Lemma address_register_spec saddr baddr s h : 0 <= saddr < 128 -> bus h = Stopped ->
  wp (address_register fuel saddr baddr) e s h (fun ok s' h' => s' = s /\ unchanged h h' /\
    (ok = true -> bus h' = AtReg saddr baddr) /\ verdict saddr ok) total.
Proof.
  intros Hdev Hstop. unfold address_register. fw_steps. set (h0 := Rd TWI_STR v :: _).
  assert (calm h h0) as [Hb0 Hu0] by (unfold h0; still).
  destruct (Z.eqb_spec (Z.land v 0x0ff) 0xf8) as [_|Hne]; cbn [negb].
  2:{ unfold ERR. fw_steps. split; [done|]. split; [eapply unchanged_trans; [exact Hu0|by apply unchanged_event]|].
    split; [done|]. split; [|done]. intros Ha. destruct Hne. destruct (an_idle _ _ _ _ Ha (Wr TWI_EFR 0 :: h)) as [Hi _].
    { by rewrite <- Hstop. } unfold reports in Hi. by rewrite Ev, Hi. }
  apply wp_bind. eapply wp_mono; [apply twi_start_spec|]. intros _ s1 h1 (-> & Hu1 & Hb1 & _).
  assert (unchanged h h1) as Hu01 by by eapply unchanged_trans.
  assert (answers kept e regs saddr -> bus h1 = Started None) as Hgo.
  { intros Ha. destruct Hb1 as [[_ Ht]|]; [congruence| |done].
    destruct (an_idle _ _ _ _ Ha h0) as [_ Hf]; [congruence|]. rewrite Hf in Ht. done. }
  apply both_spec, both_spec. eapply wp_mono; [apply flag_or_spec|]. intros ok2 s2 h2 (-> & [Hb2 Hu2] & Hp2).
  destruct ok2.
  2:{ split; [done|]. split; [by eapply unchanged_trans|]. split; [done|]. split; [|done].
    intros Ha. eapply Hp2, in_time, Ha. }
  eapply wp_mono; [apply state_or_spec|]. intros ok3 s3 h3 (-> & [Hb3 Hu3] & Hst). destruct ok3.
  2:{ split; [done|]. split; [do 2 (eapply unchanged_trans; [|eassumption]); done|]. split; [done|].
    split; [|done]. intros Ha. apply Hst, (an_start _ _ _ _ Ha). rewrite Hb2. by apply Hgo. }
  assert (bus h3 = Started None) as Hstarted.
  { specialize (rb_started _ _ _ _ Hbus h2 (proj1 Hst eq_refl)). rewrite Hb3, Hb2.
    destruct Hb1 as [[-> _]| ->]; [congruence|done..]. }
  assert (unchanged h h3) as Hu03 by (do 2 (eapply unchanged_trans; [|eassumption]); done).
  assert (Z.land (Z.shiftl saddr 1) 0xfe = 2 * saddr) as ->.
  { change 0xfe with (Z.shiftl (Z.ones 7) 1). rewrite <- Z.shiftl_land, Z.land_ones, Z.mod_small by lia.
    rewrite Z.shiftl_mul_pow2 by lia. lia. }
  assert (bus (Wr TWI_DTR (2 * saddr) :: h3) = Addressed saddr) as Hat.
  { rewrite bus_dtr, Hstarted. cbn. by rewrite Z.mul_comm, Z.mod_mul, Z.div_mul by done. }
  apply both_spec. eapply wp_mono; [apply send_byte_spec|]. intros ok4 s4 h4 (-> & [Hb4 Hu4] & Hack4 & Hp4).
  rewrite Hat in Hb4. assert (unchanged h h4) as Hu04.
  { eapply unchanged_trans; [exact Hu03|]. eapply unchanged_trans; [|exact Hu4].
    apply unchanged_byte. by rewrite Hstarted. }
  destruct ok4.
  2:{ split; [done|]. split; [done|]. split; [done|]. split; [|done]. intros Ha. apply Hp4; [by eapply in_time|].
    intros h' [Hb' _]. apply (an_address _ _ _ _ Ha). congruence. }
  assert (~ deaf e saddr) as Hhears.
  { intros Hd. destruct (Hack4 eq_refl) as (h' & [Hb' _] & Hr & _). apply (Hd h'); [congruence|done]. }
  eapply wp_mono; [apply send_byte_spec|]. intros ok5 s5 h5 (-> & [Hb5 Hu5] & _ & Hp5).
  split; [done|]. split.
  { eapply unchanged_trans; [exact Hu04|]. eapply unchanged_trans; [|exact Hu5].
    apply unchanged_byte. by rewrite Hb4. }
  split; [intros _; by rewrite Hb5, bus_dtr, Hb4|]. apply verdict_yes; [done|]. intros Ha.
  apply Hp5; [by eapply in_time|]. intros h' [Hb' _]. apply (an_register _ _ _ _ Ha h' baddr).
  by rewrite Hb', bus_dtr, Hb4.
Qed.

(** The value of one register after a byte was meant for it. *)
Definition written dev reg v h h' : Prop :=
  unchanged_but dev reg h h' /\ (kept dev reg -> regs h' dev reg = v \/ regs h' dev reg = regs h dev reg).

Lemma written_same dev reg v h h' : unchanged h h' -> written dev reg v h h'.
Proof. intros Hu. split; [intros d r Hk _; by apply Hu|]. right. by apply Hu. Qed.
Lemma written_after dev reg v h1 h2 h3 : unchanged h1 h2 -> written dev reg v h2 h3 -> written dev reg v h1 h3.
Proof.
  intros Hu [Hw Hv]. split.
  - intros d r Hk Hne. rewrite Hw, Hu; done.
  - intros Hk. rewrite <- (Hu dev reg Hk). by apply Hv.
Qed.
Lemma written_before dev reg v h1 h2 h3 : written dev reg v h1 h2 -> unchanged h2 h3 -> written dev reg v h1 h3.
Proof.
  intros [Hw Hv] Hu. split.
  - intros d r Hk Hne. by rewrite Hu, Hw.
  - intros Hk. rewrite (Hu dev reg Hk). by apply Hv.
Qed.

Lemma write_transfer_spec saddr baddr buf pos b s h :
  0 <= saddr < 128 -> bus h = Stopped -> is_u8 b -> buf !! pos = Some b ->
  wp (transfer fuel TWI_WRITE saddr baddr buf pos 1) e s h (fun '(buf', _, ok) s' h' => s' = s /\ buf' = buf /\
    written saddr baddr b h h' /\ (ok = true -> kept saddr baddr -> regs h' saddr baddr = b) /\
    (kept saddr baddr -> verdict saddr ok)) total.
Proof.
  intros Hdev Hstop Hb Hpos. unfold transfer. apply wp_bind.
  eapply wp_mono; [by apply address_register_spec|]. intros ok s1 h1 (-> & Hu1 & Hat & Hver). destruct ok; cbn [negb].
  2:{ apply wp_ret. split_and!; [done..|by apply written_same|done|done]. }
  cbn [write_loop]. rewrite Hpos. specialize (Hat eq_refl). apply wp_bind, wp_bind.
  eapply wp_mono; [apply send_byte_spec|]. intros ok s2 h2 (-> & [_ Hu2] & Hok & Hp).
  assert (written saddr baddr b h h2) as Hw.
  { eapply written_after; [exact Hu1|]. eapply written_before; [|exact Hu2]. split.
    - intros d r Hk Hne. apply (rb_quiet _ _ _ _ Hbus); [done|]. intros v _. rewrite Hat. naive_solver.
    - intros Hk. by apply (rb_byte _ _ _ _ Hbus). }
  assert (kept saddr baddr -> verdict saddr ok) as Hv.
  { intros Hk. apply verdict_yes; [intros Hd; apply Hver in Hd; done|]. intros Ha. apply Hp; [by eapply in_time_more|].
    intros h' [Hb' Hu']. apply (an_stored _ _ _ _ Ha h' baddr b Hk); [by rewrite Hb', bus_dtr, Hat|].
    rewrite Hu' by done. by apply (an_takes _ _ _ _ Ha). }
  destruct ok; cbn [write_loop]; fw_steps; (split_and!; [done|done|exact Hw| |exact Hv]); [|done]. intros _ Hk.
  destruct (Hok eq_refl) as (h0 & [Hb0 _] & Hack & [_ Hu0]). rewrite (Hu0 _ _ Hk).
  apply (rb_stored _ _ _ _ Hbus); [done| |done|done]. by rewrite Hb0, bus_dtr, Hat.
Qed.

Lemma restart_spec saddr baddr s h : 0 <= saddr < 128 -> bus h = AtReg saddr baddr ->
  wp (restart_read fuel saddr) e s h (fun ok s' h' => s' = s /\ unchanged h h' /\
    (ok = true -> bus h' = Reading saddr baddr) /\ (answers kept e regs saddr -> ok = true)) total.
Proof.
  intros Hdev Hat. unfold restart_read. apply wp_bind. eapply wp_mono; [apply twi_start_spec|].
  intros _ s1 h1 (-> & Hu1 & _ & Hb1). specialize (Hb1 _ _ Hat).
  apply wp_bind. eapply wp_mono; [apply clear_flag_spec|]. intros _ s2 h2 [-> [Hb2 Hu2]].
  assert (unchanged h h2) as Hu by by eapply unchanged_trans.
  apply both_spec, both_spec. eapply wp_mono; [apply flag_or_spec|]. intros ok3 s3 h3 (-> & [Hb3 Hu3] & Hp3). destruct ok3.
  2:{ split; [done|]. split; [by eapply unchanged_trans|]. split; [done|]. intros Ha. by eapply Hp3, in_time. }
  eapply wp_mono; [apply state_or_spec|]. intros ok4 s4 h4 (-> & [Hb4 Hu4] & Hok4).
  assert (bus h3 = Started (Some (saddr, baddr))) as Hst3 by congruence. destruct ok4.
  2:{ split; [done|]. split; [eapply unchanged_trans; [exact Hu|]; by eapply unchanged_trans|]. split; [done|].
    intros Ha. by eapply Hok4, an_restart. }
  assert (bus h4 = Started (Some (saddr, baddr))) as Hst by congruence.
  assert (bus (Wr TWI_DTR (Z.lor (Z.shiftl saddr 1) 1) :: h4) = Reading saddr baddr) as Hrd.
  { rewrite bus_dtr, Hst. cbn [on_byte].
    assert (Z.lor (Z.shiftl saddr 1) 1 = 1 + saddr * 2) as ->.
    { rewrite Z.lor_comm, (lor_shiftl 1 saddr 1) by lia. lia. }
    rewrite Z.mod_add, Z.div_add by done. change (1 mod 2 =? 0) with false. cbv iota.
    change (1 / 2) with 0. by rewrite Z.eqb_refl. }
  eapply wp_mono; [apply send_byte_spec|]. intros ok s5 h5 (-> & [Hb5 Hu5] & _ & Hp5). rewrite Hrd in Hb5. split; [done|]. split.
  { eapply unchanged_trans; [exact Hu|]. do 2 (eapply unchanged_trans; [eassumption|]).
    eapply unchanged_trans; [|exact Hu5]. apply unchanged_byte. by rewrite Hst. }
  split; [done|]. intros Ha. apply Hp5; [by eapply in_time|]. intros h' [Hb' _].
  apply (an_reading _ _ _ _ Ha h' baddr). congruence.
Qed.

Lemma disable_ack_spec s h : bus h <> Stopped -> is_started (bus h) = false ->
  wp twi_disable_ack e s h (fun _ s' h' => s' = s /\ calm h h') total.
Proof.
  intros Hs1 Hs2. unfold twi_disable_ack. fw_steps. split; [done|].
  destruct (ctr_bits _ _ Ev) as [H4 H5]. assert (is_stopped (bus h) = false) as Hs3 by by destruct (bus h).
  apply calm_ctr; [| |still]; intros _; apply land_bit, land_bit, land_bit; auto.
Qed.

## Task brief
Look in the material above for the line with "[|eassumption]); done|]. split; [done|]." and the line with "assert (Z.land (Z.shiftl", and transcribe exactly those lines and all lines between them, nothing more.

## Result of this exercise
  2:{ split; [done|]. split; [do 2 (eapply unchanged_trans; [|eassumption]); done|]. split; [done|].
    split; [|done]. intros Ha. apply Hst, (an_start _ _ _ _ Ha). rewrite Hb2. by apply Hgo. }
  assert (bus h3 = Started None) as Hstarted.
  { specialize (rb_started _ _ _ _ Hbus h2 (proj1 Hst eq_refl)). rewrite Hb3, Hb2.
    destruct Hb1 as [[-> _]| ->]; [congruence|done..]. }
  assert (unchanged h h3) as Hu03 by (do 2 (eapply unchanged_trans; [|eassumption]); done).
  assert (Z.land (Z.shiftl saddr 1) 0xfe = 2 * saddr) as ->.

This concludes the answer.